[Collected data]
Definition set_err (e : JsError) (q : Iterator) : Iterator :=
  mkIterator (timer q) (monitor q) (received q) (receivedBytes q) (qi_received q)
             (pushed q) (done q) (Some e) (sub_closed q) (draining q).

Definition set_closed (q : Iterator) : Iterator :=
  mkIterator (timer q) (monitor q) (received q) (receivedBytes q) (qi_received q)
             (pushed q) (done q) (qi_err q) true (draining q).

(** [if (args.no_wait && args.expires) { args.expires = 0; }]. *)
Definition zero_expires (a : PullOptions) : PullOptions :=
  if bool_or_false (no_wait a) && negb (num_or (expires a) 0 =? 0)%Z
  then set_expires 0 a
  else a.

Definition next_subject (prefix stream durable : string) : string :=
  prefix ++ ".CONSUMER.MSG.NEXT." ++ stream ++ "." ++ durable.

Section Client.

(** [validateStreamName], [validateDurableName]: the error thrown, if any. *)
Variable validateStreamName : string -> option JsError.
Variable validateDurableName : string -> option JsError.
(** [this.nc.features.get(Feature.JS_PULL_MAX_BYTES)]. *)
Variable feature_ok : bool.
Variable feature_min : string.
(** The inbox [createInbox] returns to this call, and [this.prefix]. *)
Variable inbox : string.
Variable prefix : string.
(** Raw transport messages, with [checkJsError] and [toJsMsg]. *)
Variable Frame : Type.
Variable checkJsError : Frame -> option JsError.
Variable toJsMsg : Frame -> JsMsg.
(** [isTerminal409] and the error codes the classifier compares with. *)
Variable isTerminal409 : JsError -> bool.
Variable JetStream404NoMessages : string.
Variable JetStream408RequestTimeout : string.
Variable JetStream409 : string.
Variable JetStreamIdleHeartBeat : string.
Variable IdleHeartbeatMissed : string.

==

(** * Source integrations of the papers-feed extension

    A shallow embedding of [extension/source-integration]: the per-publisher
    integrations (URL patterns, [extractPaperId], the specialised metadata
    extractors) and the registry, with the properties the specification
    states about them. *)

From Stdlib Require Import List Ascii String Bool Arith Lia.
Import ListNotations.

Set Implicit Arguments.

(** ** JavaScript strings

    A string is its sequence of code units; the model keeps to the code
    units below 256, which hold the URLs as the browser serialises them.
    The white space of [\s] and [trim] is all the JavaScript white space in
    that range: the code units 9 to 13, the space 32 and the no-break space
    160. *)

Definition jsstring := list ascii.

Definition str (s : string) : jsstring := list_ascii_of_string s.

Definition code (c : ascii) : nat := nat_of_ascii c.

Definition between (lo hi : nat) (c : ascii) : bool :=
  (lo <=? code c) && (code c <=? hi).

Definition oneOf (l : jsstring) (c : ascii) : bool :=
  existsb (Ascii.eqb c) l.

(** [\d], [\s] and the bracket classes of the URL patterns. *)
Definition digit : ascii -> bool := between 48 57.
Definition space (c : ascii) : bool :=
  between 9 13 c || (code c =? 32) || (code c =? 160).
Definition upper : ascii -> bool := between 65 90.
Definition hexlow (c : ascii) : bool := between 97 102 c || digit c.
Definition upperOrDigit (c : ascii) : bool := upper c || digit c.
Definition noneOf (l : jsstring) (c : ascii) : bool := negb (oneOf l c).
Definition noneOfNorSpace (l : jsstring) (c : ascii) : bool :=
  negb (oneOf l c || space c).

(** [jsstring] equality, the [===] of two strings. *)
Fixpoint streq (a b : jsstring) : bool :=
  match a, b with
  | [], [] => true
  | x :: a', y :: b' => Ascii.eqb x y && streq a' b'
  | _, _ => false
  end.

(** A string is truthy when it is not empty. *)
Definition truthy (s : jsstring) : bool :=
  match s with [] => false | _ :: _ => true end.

▸ **Problem**
A word-for-word copy of the lines above from the one with "Variable feature_min : string." through the one with "Variable IdleHeartbeatMissed : string.", inclusive, is the only output wanted.

▸ **Answer space**
Variable feature_min : string.
(** The inbox [createInbox] returns to this call, and [this.prefix]. *)
Variable inbox : string.
Variable prefix : string.
(** Raw transport messages, with [checkJsError] and [toJsMsg]. *)
Variable Frame : Type.
Variable checkJsError : Frame -> option JsError.
Variable toJsMsg : Frame -> JsMsg.
(** [isTerminal409] and the error codes the classifier compares with. *)
Variable isTerminal409 : JsError -> bool.
Variable JetStream404NoMessages : string.
Variable JetStream408RequestTimeout : string.
Variable JetStream409 : string.
Variable JetStreamIdleHeartBeat : string.
Variable IdleHeartbeatMissed : string.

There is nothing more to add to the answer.